From: Jan Hidders <>
Date: 2000/08/09
Message-ID: <8mr9k0$e06$>#1/1

On Tue, 08 Aug 2000 22:33:29 GMT, Rohit <> wrote:
>[...] Eg. for a
>database called TEAMS,I want fields such as: Name,Captain,Players,Year
>Founded,etc.Now obviously the last one has to have the names for *each* of the
>team,so it can't be done with just a VARCHAR(50).There will be a separate
>database for each of the team,with things such as their Name,Age,Year of
>joining,etc.... or should there be?

If you mean with a 'separate database' a 'seperate table within the same database' then, yes, there should be.

>How exactly would I go about doing this?

Roughly it works like this: For all the data items that you want to store you have to ask yourself the following questions:

  1. Does it describe the property of a thing and of what thing? E.g. the player name is a property of a a player and the founding date is a property of a team.
  2. Does it describe the property of a relationship between things and of what relationship? E.g. the year-of-joining is a property of the plays-for relationionship between player and team.

Then, for every type of thing and every type of relationship that you have found you create a separate table that describes all the properties of this thing or relationship. In your example this would be tables PLAYER(Name, Age), PLAYES-FOR(Year-of-joining) and TEAM(Name, Founding-year).

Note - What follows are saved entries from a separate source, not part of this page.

(** * Contract maintenance of the satellite: a shallow embedding

    This development embeds the contract-maintenance engine of the
    satellite ([satellite/manager/contractor/contractmaintenance.go]) and
    the payment-intent handler of the web portal, and states the
    properties of the specification over that embedding.

    Conventions.
    - [types.Currency] wraps an arbitrary-precision non-negative integer:
      it is [N].  [types.BlockHeight] and the host count are [uint64]:
      they are [N] with the wrap-around modulo [2^64] written out.
    - [types.SiaPublicKey] is represented by its [String()] rendering, the
      only view of a key the contractor ever uses as a map key.
    - Go maps are [gmap]s; the contract set is a list of contracts with
      pairwise distinct ids, whose order stands for the iteration order of
      [ViewAll] (unspecified in Go, hence universally quantified here).
    - Calls that leave the process (host database, wallet, transaction
      pool, network sessions, disk) are answered by an explicit
      environment. *)

From stdpp Require Import gmap strings list fin_maps sorting.
From Stdlib Require Import NArith ZArith Lia.

Local Open Scope N_scope.

(** ** Machine integers and currency *)

Definition uint64_mod : N := 2 ^ 64.

Definition wrap64 (n : N) : N := n mod uint64_mod.

(** [a + b] on [uint64]. *)
Definition add64 (a b : N) : N := wrap64 (a + b).

(** Abbreviations, so that maps keyed by these types are plain [gmap]s
    over [N] and [string]. *)
Abbreviation Currency := N (only parsing).
Abbreviation BlockHeight := N (only parsing).
Abbreviation FileContractID := N (only parsing).
Abbreviation SiaPublicKey := string (only parsing).

Definition ZeroCurrency : Currency := 0.

(** [Currency.Cmp] returns -1, 0 or 1. *)
Definition Currency_Cmp (x y : Currency) : Z :=
  match N.compare x y with
  | Lt => (-1)%Z
  | Eq => 0%Z
  | Gt => 1%Z
  end.

Definition Currency_IsZero (x : Currency) : bool := N.eqb x 0.

(** [Currency.Sub] of the siad [types] package: on an underflow the
    receiver is returned unchanged (after a [build.Critical] report). *)
Definition Currency_Sub (x y : Currency) : Currency :=
  if (Currency_Cmp x y <? 0)%Z then x else x - y.

(** ** Errors *)

Inductive error : Type :=
  | ErrRenterNotFound
  | errHostNotFound
  | errHostBlocked
  | errTooExpensive
  | errContractEnded
  | errContractNotGFR
  | errContractNotFound
  | errNew (msg : string)                      (* errors.New / fmt.Errorf *)
  | errExternal (hostFault : bool) (msg : string) (* raised by a collaborator *)
  | errContext (e : error) (ctx : string)        (* errors.AddContext *)
  | errCompose (e1 e2 : error).                  (* errors.Compose *)

(** [smodules.IsHostsFault]: the error chain contains [ErrHostFault].  Only
    errors coming back from a collaborator can carry that mark. *)
Fixpoint IsHostsFault (e : error) : bool :=
  match e with
  | errExternal hf _ => hf
  | errContext e' _ => IsHostsFault e'
  | errCompose e1 e2 => IsHostsFault e1 || IsHostsFault e2
  | _ => false
  end.

(** [errors.Contains(err, errContractNotGFR)]. *)
Fixpoint ContainsNotGFR (e : error) : bool :=
  match e with
  | errContractNotGFR => true
  | errContext e' _ => ContainsNotGFR e'
  | errCompose e1 e2 => ContainsNotGFR e1 || ContainsNotGFR e2
  | _ => false
  end.

(** ** Data model *)

Record ContractUtility : Type := mkUtility {
  GoodForUpload : bool;
  GoodForRenew : bool;
  Locked : bool
}.

Record MaintenanceSpending : Type := mkMaintenance {
  AccountBalanceCost : Currency;
  FundAccountCost : Currency;
  UpdatePriceTableCost : Currency
}.

Definition MaintenanceSpending_Add (x y : MaintenanceSpending) : MaintenanceSpending :=
  {| AccountBalanceCost := AccountBalanceCost x + AccountBalanceCost y;
     FundAccountCost := FundAccountCost x + FundAccountCost y;
     UpdatePriceTableCost := UpdatePriceTableCost x + UpdatePriceTableCost y |}.

Definition MaintenanceSpending_Sum (x : MaintenanceSpending) : Currency :=
  AccountBalanceCost x + FundAccountCost x + UpdatePriceTableCost x.

Record FileContractRevision : Type := mkRevision {
  NewFileSize : N
}.

Record RenterContract : Type := mkContract {
  ID : FileContractID;
  RenterPublicKey : SiaPublicKey;
  HostPublicKey : SiaPublicKey;
  StartHeight : BlockHeight;
  EndHeight : BlockHeight;
  TotalCost : Currency;
  RenterFunds : Currency;
  UploadSpending : Currency;
  DownloadSpending : Currency;
  FundAccountSpending : Currency;
  MaintenanceSpendingOf : MaintenanceSpending;
  Utility : ContractUtility;
  FileContractRevisions : list FileContractRevision
}.

Record Allowance : Type := mkAllowance {
  Funds : Currency;
  Hosts : N;
  Period : BlockHeight;
  RenewWindow : BlockHeight;
  MaxRPCPrice : Currency;
  MaxContractPrice : Currency;
  MaxSectorAccessPrice : Currency;
  (* every field of the allowance not named above has its zero value *)
  OtherFieldsZero : bool
}.

Definition emptyAllowance : Allowance :=
  {| Funds := 0; Hosts := 0; Period := 0; RenewWindow := 0;
     MaxRPCPrice := 0; MaxContractPrice := 0; MaxSectorAccessPrice := 0;
     OtherFieldsZero := true |}.

Record HostExternalSettings : Type := mkSettings {
  BaseRPCPrice : Currency;
  ContractPrice : Currency;
  SectorAccessPrice : Currency;
  StoragePrice : Currency;
  UploadBandwidthPrice : Currency;
  DownloadBandwidthPrice : Currency;
  MaxDuration : BlockHeight;
  MaxCollateral : Currency;
  VersionSupported : bool  (* build.VersionCmp(Version, minimum) >= 0 *)
}.

Record HostDBEntry : Type := mkHost {
  HostKey : SiaPublicKey;
  Settings : HostExternalSettings;
  Filtered : bool
}.

Record Renter : Type := mkRenter {
  PublicKey : SiaPublicKey;
  Email : string;
  CurrentPeriod : BlockHeight;
  RenterAllowance : Allowance
}.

After this you have to make sure that the following holds (or extend the tables such that it holds):

  1. Every table that describes things describes enough properties to identify every separte thing.
  2. Every table that describes relationships describes enough properties of the things that the relationship holds between to identify these things.

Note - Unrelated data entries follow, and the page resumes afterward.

(** X2.  [__init__] builds an encoder exactly when none of the three
    assertions is violated, with [use_category] the category arguments
    suffice (a pretrained table with a second dimension, or
    [num_category] together with [category_embed_dim]), and the library
    accepts every call that building the described encoder takes:
    [super().__init__], the constructor of each layer, [init_weights]. *)
Theorem init_returns_iff (a : Args.t) :
  (exists self, __init__ a = OK self)
  <-> ~ violates_reduce_dim a
      /\ ~ violates_cnn a
      /\ (Args.use_category a = true -> category_args_usable a)
      /\ library_accepts a.
Proof.
  split.
  - intros (self & H). apply init_iff in H. destruct H as (Hd & Hacc).
    assert (Hex : exists self, described a = OK self) by eauto.
    apply described_returns_iff in Hex. destruct Hex as (Hr & Hc & Hk).
    repeat (split; [assumption|]).
    intros self' Hd'. rewrite Hd in Hd'. injection Hd' as <-. exact Hacc.
  - intros (Hr & Hc & Hk & Hlib).
    assert (Hex : exists self, described a = OK self).
    { apply described_returns_iff. auto. }
    destruct Hex as (self & Hd). exists self.
    apply init_iff. split; [exact Hd | exact (Hlib self Hd)].
Qed.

The first requirement is rarely a problem. The second one usually means that you have to extend these tables with some of the properties in the thing-tables. In the example the PLAYER table and TEAM tabel are Ok bacause their names will be enought to identify each of them. In the PLAYES-FOR table, however, we have to add columns for identifying a player and a team. To do this we add the columns Player-name and Team-name. The first refers to the name column in the PLAYER table and the second refers to the Name column in the TEAM table. The resulting database structure now looks like this:

PLAYER(Name, Age)

PLAYES-FOR(Player-name, Team-name, Year-of-joining)

TEAM(Name, Founding-year)

This will give you a first approximation of the basic structure of your database schema. After this you can make some optimizations by merging some tables into one but this should only be done if you are absolutely sure that it will not create any problems such as the ones you already noted.

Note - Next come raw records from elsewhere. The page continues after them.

(* ================================================================== *)
(** * Editing a phone *)
(* ================================================================== *)

Lemma list_index_absent (l : list Field) (x : Field) :
  (forall q, In q l -> value q <> value x) ->
  list_index l x = Raise (ValueError (py "x is not in list")).
Proof.
  induction l as [| e rest IH]; simpl; intros H; [reflexivity |].
  destruct (pyval_eqb (value e) (value x)) eqn:E.
  - apply pyval_eqb_eq in E. exfalso. apply (H e); auto.
  - rewrite IH; [reflexivity |]. intros q Hq. apply H. auto.
Qed.

Lemma list_index_first (l1 l2 : list Field) (p x : Field) :
  (forall q, In q l1 -> value q <> value x) ->
  value p = value x ->
  list_index (l1 ++ p :: l2) x = Ret (List.length l1).
Proof.
  intros Hl1 Hp. induction l1 as [| e rest IH]; simpl.
  - rewrite Hp, pyval_eqb_refl. reflexivity.
  - destruct (pyval_eqb (value e) (value x)) eqn:E.
    + apply pyval_eqb_eq in E. exfalso. apply (Hl1 e); simpl; auto.
    + rewrite IH; [reflexivity |]. intros q Hq. apply Hl1. simpl. auto.
Qed.

Lemma list_set_middle (l1 l2 : list Field) (p x : Field) :
  list_set (l1 ++ p :: l2) (List.length l1) x = l1 ++ x :: l2.
Proof.
  induction l1 as [| e rest IH]; simpl; [reflexivity |]. rewrite IH.
  reflexivity.
Qed.

Lemma list_index_raises_ValueError (l : list Field) (x : Field) (e : exn) :
  list_index l x = Raise e -> exists msg, e = ValueError msg.
Proof.
  revert e. induction l as [| a rest IH]; simpl; intros e H.
  - injection H as <-. eexists. reflexivity.
  - destruct (pyval_eqb (value a) (value x)); [discriminate |].
    destruct (list_index rest x) as [i | e'] eqn:E; simpl in H; [discriminate |].
    injection H as <-. apply (IH e'). reflexivity.
Qed.

(** The first entry with the value, when some entry has it. *)
Lemma first_with_value (l : list Field) (v : pyval) :
  (exists p, In p l /\ value p = v) ->
  exists l1 p l2, l = l1 ++ p :: l2 /\ value p = v
                  /\ forall q, In q l1 -> value q <> v.
Proof.
  induction l as [| e rest IH]; intros [p [Hin Hp]]; [destruct Hin |].
  destruct (pyval_eqb (value e) v) eqn:E.
  - apply pyval_eqb_eq in E. exists [], e, rest. repeat split; auto.
  - apply pyval_eqb_neq in E. destruct Hin as [-> | Hin]; [contradiction |].
    destruct IH as [l1 [p' [l2 [Hl [Hp' Hl1]]]]]; [exists p; auto |].
    exists (e :: l1), p', l2. subst rest. repeat split; auto.
    intros q [<- | Hq]; auto.
Qed.

Lemma edit_phone_absent (old new : str) (self : Contact) :
  (forall q, In q (phones self) -> value q <> VStr old) ->
  edit_phone old new self
  = (Raise (ValueError (py "Old phone number not found.")), self).
Proof.
  intros H. unfold edit_phone.
  destruct (Phone_init_cases old) as [E | E]; rewrite E; simpl; [| reflexivity].
  rewrite list_index_absent; [reflexivity | exact H].
Qed.

Lemma edit_phone_invalid_old (old new : str) (self : Contact) :
  is_raise (Phone_init old) = true ->
  edit_phone old new self
  = (Raise (ValueError (py "Old phone number not found.")), self).
Proof.
  intros H. unfold edit_phone.
  destruct (Phone_init_cases old) as [E | E]; rewrite E in *; simpl;
    [discriminate | reflexivity].
Qed.

Lemma edit_phone_outcomes (old new : str) (self : Contact) :
  (exists i, edit_phone old new self
     = (Ret tt, set_phones self (list_set (phones self) i (Phone new)))
     /\ Phone_init new = Ret (Phone new))
  \/ edit_phone old new self
     = (Raise (ValueError (py "Old phone number not found.")), self).
Proof.
  unfold edit_phone.
  destruct (Phone_init_cases old) as [E | E]; rewrite E; simpl; [| auto].
  destruct (list_index (phones self) (Phone old)) as [i | e] eqn:Ei; simpl.
  - destruct (Phone_init_cases new) as [En | En]; rewrite En; simpl; [| auto].
    left. exists i. auto.
  - destruct (list_index_raises_ValueError _ _ _ Ei) as [msg ->]. auto.
Qed.

(** C8: when some entry of the phone list equals [old], and [old] and
    [new] are valid, [edit_phone] returns, and the phone list of the
    record it leaves is the old list with the new phone in the place of
    the first such entry: the entries before it and the entries after it
    are as they were, in their order, and the name and the birthday are
    untouched; when no entry equals [old], it raises the not-found error
    and the record, its phone list included, is unchanged. *)
Theorem edit_phone_replaces_first (old new : str) (self : Contact) :
  ((exists p, In p (phones self) /\ value p = VStr old) ->
   isdigit old = true -> len old = 10 ->
   isdigit new = true -> len new = 10 ->
   exists l1 p l2,
     phones self = l1 ++ p :: l2
     /\ value p = VStr old
     /\ (forall q, In q l1 -> value q <> VStr old)
     /\ fst (edit_phone old new self) = Ret tt
     /\ phones (snd (edit_phone old new self)) = l1 ++ Phone new :: l2
     /\ name (snd (edit_phone old new self)) = name self
     /\ birthday (snd (edit_phone old new self)) = birthday self)
  /\ ((forall q, In q (phones self) -> value q <> VStr old) ->
      edit_phone old new self
      = (Raise (ValueError (py "Old phone number not found.")), self)
      /\ phones (snd (edit_phone old new self)) = phones self).
Proof.
  split.
  - intros Hex Hdo Hlo Hdn Hln.
    destruct (first_with_value _ _ Hex) as [l1 [p [l2 [Hl [Hp Hl1]]]]].
    exists l1, p, l2. split; [exact Hl |]. split; [exact Hp |].
    split; [exact Hl1 |].
    unfold edit_phone.
    rewrite (Phone_init_ok old Hdo Hlo), (Phone_init_ok new Hdn Hln). simpl.
    rewrite Hl, list_index_first by assumption. simpl.
    rewrite list_set_middle. repeat split; reflexivity.
  - intros H. rewrite (edit_phone_absent old new self H). split; reflexivity.
Qed.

One example of this is when you have a table that represents a relationship between two things and is a so-called one-to-many relationship. A relationship between two types of things is a one-to-many relationship if it associates a thing of the first type with possibly more than one thing of the other type but every thing of the other type is associated with only one thing of the first type. If the reverse holds that the relationship is said to be a many-to-one relationship. An example of a many-to-one relationship is the playes-for relationship that associates every team with several players but every player with only one team.

So, if you have a table that represents such a one-to-many (or many-to-one) relationship than you can safely merge this table into the table that represents the things on the many-side of the relationship. So the table for playes-for may be merged with the table for player. The resulting database structure then looks like this:

PLAYER(Name, Age, Team-name, Year-of-joining)

TEAM(Name, Fouding-year)

Note that I removed the Player-name column in the PLAYER table because it would be a duplication of the Name column.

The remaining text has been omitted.